> [To do]
Across all the entries below, how many lines mention the string "character"? Respond with a single number.

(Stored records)
(* ===== verification/GoLib.v ===== *)
(** * The Go library functions the gateway uses

    Functions of [strings] and [strconv.ParseInt] and [net.SplitHostPort] on
    ASCII strings, and HTTP headers as maps from canonical names to first
    values. *)

From S2P Require Import Prelude.
From Stdlib Require Import Ascii String.

Local Open Scope Z_scope.

(** [strings.CutPrefix] and [strings.TrimPrefix]. *)
Fixpoint CutPrefix (s prefix : string) : option string :=
  match prefix, s with
  | EmptyString, _ => Some s
  | String c prefix, String d s => if (c =? d)%char then CutPrefix s prefix else None
  | _, _ => None
  end.
Definition TrimPrefix (s prefix : string) : string := default s (CutPrefix s prefix).
Definition HasPrefix (s prefix : string) : bool := bool_decide (is_Some (CutPrefix s prefix)).

(** [strings.Cut] at a character: what is before it, and what is after it
    when it occurs. *)
Fixpoint Cut (c : ascii) (s : string) : string * option string :=
  match s with
  | EmptyString => (EmptyString, None)
  | String d s =>
      if (c =? d)%char then (EmptyString, Some s)
      else let '(a, b) := Cut c s in (String d a, b)
  end.

(** [strings.SplitN] at a character, for [n ≥ 0]. *)
Fixpoint SplitN (c : ascii) (n : nat) (s : string) : list string :=
  match n with
  | O => []
  | S O => [s]
  | S n => match Cut c s with
           | (a, Some b) => a :: SplitN c n b
           | (a, None) => [a]
           end
  end.

(** [strings.Join]. *)
Fixpoint Join (l : list string) (sep : string) : string :=
  match l with
  | [] => ""
  | [x] => x
  | x :: l => x +:+ sep +:+ Join l sep
  end.

(** [strings.IndexByte] and [strings.LastIndexByte]. *)
Fixpoint IndexByte (c : ascii) (s : string) : option nat :=
  match s with
  | EmptyString => None
  | String d s => if (c =? d)%char then Some O else S <$> IndexByte c s
  end.
Fixpoint LastIndexByte (c : ascii) (s : string) : option nat :=
  match s with
  | EmptyString => None
  | String d s =>
      match LastIndexByte c s with
      | Some i => Some (S i)
      | None => if (c =? d)%char then Some O else None
      end
  end.

(** [s[from:]]. *)
Fixpoint drop_str (n : nat) (s : string) : string :=
  match n, s with
  | S n, String _ s => drop_str n s
  | _, _ => s
  end.

(** [strings.ToLower] and [strings.EqualFold]. *)
Definition lower (c : ascii) : ascii :=
  let n := nat_of_ascii c in
  if (65 <=? n)%nat && (n <=? 90)%nat then ascii_of_nat (n + 32) else c.
Fixpoint ToLower (s : string) : string :=
  match s with EmptyString => EmptyString | String c s => String (lower c) (ToLower s) end.
Definition EqualFold (a b : string) : bool := (ToLower a =? ToLower b)%string.

(** ** Numbers *)

Definition digit (c : ascii) : option Z :=
  let n := Z.of_nat (nat_of_ascii c) in
  if (48 <=? n) && (n <=? 57) then Some (n - 48) else None.

Fixpoint digits (acc : Z) (s : string) : option Z :=
  match s with
  | EmptyString => Some acc
  | String c s => d ← digit c; digits (acc * 10 + d) s
  end.

(** [strconv.ParseInt(s, 10, 64)]; [None] for any error. *)
Definition ParseInt (s : string) : option Z :=
  let '(neg, s) := match s with
                   | String "-" s => (true, s)
                   | String "+" s => (false, s)
                   | _ => (false, s)
                   end in
  match s with
  | EmptyString => None
  | _ =>
      n ← digits 0 s;
      let n := if neg then - n else n in
      if (int64_min <=? n) && (n <=? int64_max) then Some n else None
  end.

(** ** Addresses *)

(** [net.SplitHostPort]; [None] for any error. *)
Definition SplitHostPort (hostport : string) : option (string * string) :=
  i ← LastIndexByte ":" hostport;
  '(host, j, k) ←
    match hostport with
    | String "[" _ =>
        end_ ← IndexByte "]" hostport;
        if (S end_ =? i)%nat then Some (substring 1 (end_ - 1) hostport, 1%nat, S end_) else None
    | _ =>
        let host := substring 0 i hostport in
        match IndexByte ":" host with Some _ => None | None => Some (host, O, O) end
    end;
  match IndexByte "[" (drop_str j hostport), IndexByte "]" (drop_str k hostport) with
  | None, None => Some (host, drop_str (S i) hostport)
  | _, _ => None
  end.

(** ** Headers *)

Abbreviation Header := (gmap string string).

(** [http.CanonicalHeaderKey]: capitals after hyphens; a name with a byte that
    may not be in one stays as it is. *)
Definition upper (c : ascii) : ascii :=
  let n := nat_of_ascii c in
  if (97 <=? n)%nat && (n <=? 122)%nat then ascii_of_nat (n - 32) else c.

Definition token_byte (c : ascii) : bool :=
  let n := nat_of_ascii c in
  (65 <=? n)%nat && (n <=? 90)%nat || (97 <=? n)%nat && (n <=? 122)%nat || (48 <=? n)%nat && (n <=? 57)%nat
  || bool_decide (c ∈ chars "!#$%&'*+-.^_`|~").

Fixpoint canonical_go (up : bool) (s : string) : string :=
  match s with
  | EmptyString => EmptyString
  | String c s => String (if up then upper c else lower c) (canonical_go (c =? "-")%char s)
  end.

Definition CanonicalHeaderKey (s : string) : string :=
  if forallb token_byte (chars s) then canonical_go true s else s.

(** [h.Get], [h.Set] and [h.Del]. *)
Definition header_get (h : Header) (name : string) : string := default "" (h !! CanonicalHeaderKey name).
Definition header_set (h : Header) (name value : string) : Header := <[CanonicalHeaderKey name := value]> h.
Definition header_del (h : Header) (name : string) : Header := delete (CanonicalHeaderKey name) h.

(** [strings.Trim(s, c)] and [strings.TrimSuffix(s, c)] for one character. *)
Fixpoint TrimLeft (c : ascii) (s : string) : string :=
  match s with
  | EmptyString => EmptyString
  | String d s' => if (c =? d)%char then TrimLeft c s' else s
  end.
Fixpoint TrimRight (c : ascii) (s : string) : string :=
  match s with
  | EmptyString => EmptyString
  | String d s' =>
      match TrimRight c s' with
      | EmptyString => if (c =? d)%char then EmptyString else String d EmptyString
      | t => String d t
      end
  end.
Definition Trim (c : ascii) (s : string) : string := TrimRight c (TrimLeft c s).
Fixpoint TrimSuffix (c : ascii) (s : string) : string :=
  match s with
  | EmptyString => EmptyString
  | String d EmptyString => if (c =? d)%char then EmptyString else s
  | String d s' => String d (TrimSuffix c s')
  end.

(** [strings.Split] at a character. *)
Fixpoint Split (c : ascii) (s : string) : list string :=
  match s with
  | EmptyString => [EmptyString]
  | String d s' =>
      if (c =? d)%char then EmptyString :: Split c s'
      else match Split c s' with
           | [] => [String d EmptyString]
           | x :: l => String d x :: l
           end
  end.

(** [strings.ContainsAny]. *)
Definition ContainsAny (s : string) (cs : list ascii) : bool :=
  existsb (λ c, bool_decide (is_Some (IndexByte c s))) cs.

(** [strings.NewReplacer(pairs...).Replace(s)]: at each place the first pair
    that matches. *)
Fixpoint Replace_from (fuel : nat) (pairs : list (string * string)) (s : string) : string :=
  match fuel, s with
  | S fuel, String c s' =>
      match find (λ p, HasPrefix s (fst p)) pairs with
      | Some (old, new) => new +:+ Replace_from fuel pairs (drop_str (String.length old) s)
      | None => String c (Replace_from fuel pairs s')
      end
  | _, _ => s
  end.
Definition Replace (pairs : list (string * string)) (s : string) : string :=
  Replace_from (String.length s) pairs s.

(** The segments, after the first slash, of a path that the multiplexer of
    [net/http] does not redirect. *)
Fixpoint clean_segments (l : list string) : bool :=
  match l with
  | [] => true
  | [x] => negb (x =? ".")%string && negb (x =? "..")%string
  | x :: l => negb (x =? "")%string && negb (x =? ".")%string && negb (x =? "..")%string && clean_segments l
  end.

(** ** Facts *)

Lemma app_cons_str c (a b : string) : String c a +:+ b = String c (a +:+ b).
Proof. done. Qed.
Lemma app_nil_str (b : string) : "" +:+ b = b.
Proof. done. Qed.

Lemma app_assoc_str (a b c : string) : a +:+ (b +:+ c) = (a +:+ b) +:+ c.
Proof. induction a as [|x a IH]; [done|]. rewrite !app_cons_str. by rewrite IH. Qed.

Lemma length_app_str (a b : string) : length (a +:+ b) = (length a + length b)%nat.
Proof. induction a as [|c a IH]; [done|]. rewrite app_cons_str. cbn. by rewrite IH. Qed.

Lemma CutPrefix_app p s : CutPrefix (p +:+ s) p = Some s.
Proof.
  induction p as [|c p IH]; [by destruct s|]. rewrite app_cons_str. cbn [CutPrefix].
  by rewrite Ascii.eqb_refl.
Qed.

Lemma CutPrefix_Some s p r : CutPrefix s p = Some r → s = p +:+ r.
Proof.
  revert s. induction p as [|c p IH]; intros [|d s] H; cbn in H; simplify_eq; try done.
  destruct (Ascii.eqb_spec c d); [|done]. subst. rewrite app_cons_str. f_equal. auto.
Qed.

Lemma Cut_none c s : ¬ has_char c s → Cut c s = (s, None).
Proof.
  unfold has_char. induction s as [|d s IH]; cbn; intros H; [done|].
  apply not_elem_of_cons in H as [H1 H2]. apply Ascii.eqb_neq in H1. rewrite H1, IH by done. done.
Qed.

Lemma Cut_app c a b : ¬ has_char c a → Cut c (a +:+ String c b) = (a, Some b).
Proof.
  unfold has_char. induction a as [|d a IH]; intros H.
  - rewrite app_nil_str. cbn [Cut]. by rewrite Ascii.eqb_refl.
  - rewrite app_cons_str. cbn [Cut chars] in *.
    apply not_elem_of_cons in H as [H1 H2]. apply Ascii.eqb_neq in H1. rewrite H1, IH by done. done.
Qed.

> [Task solution]
4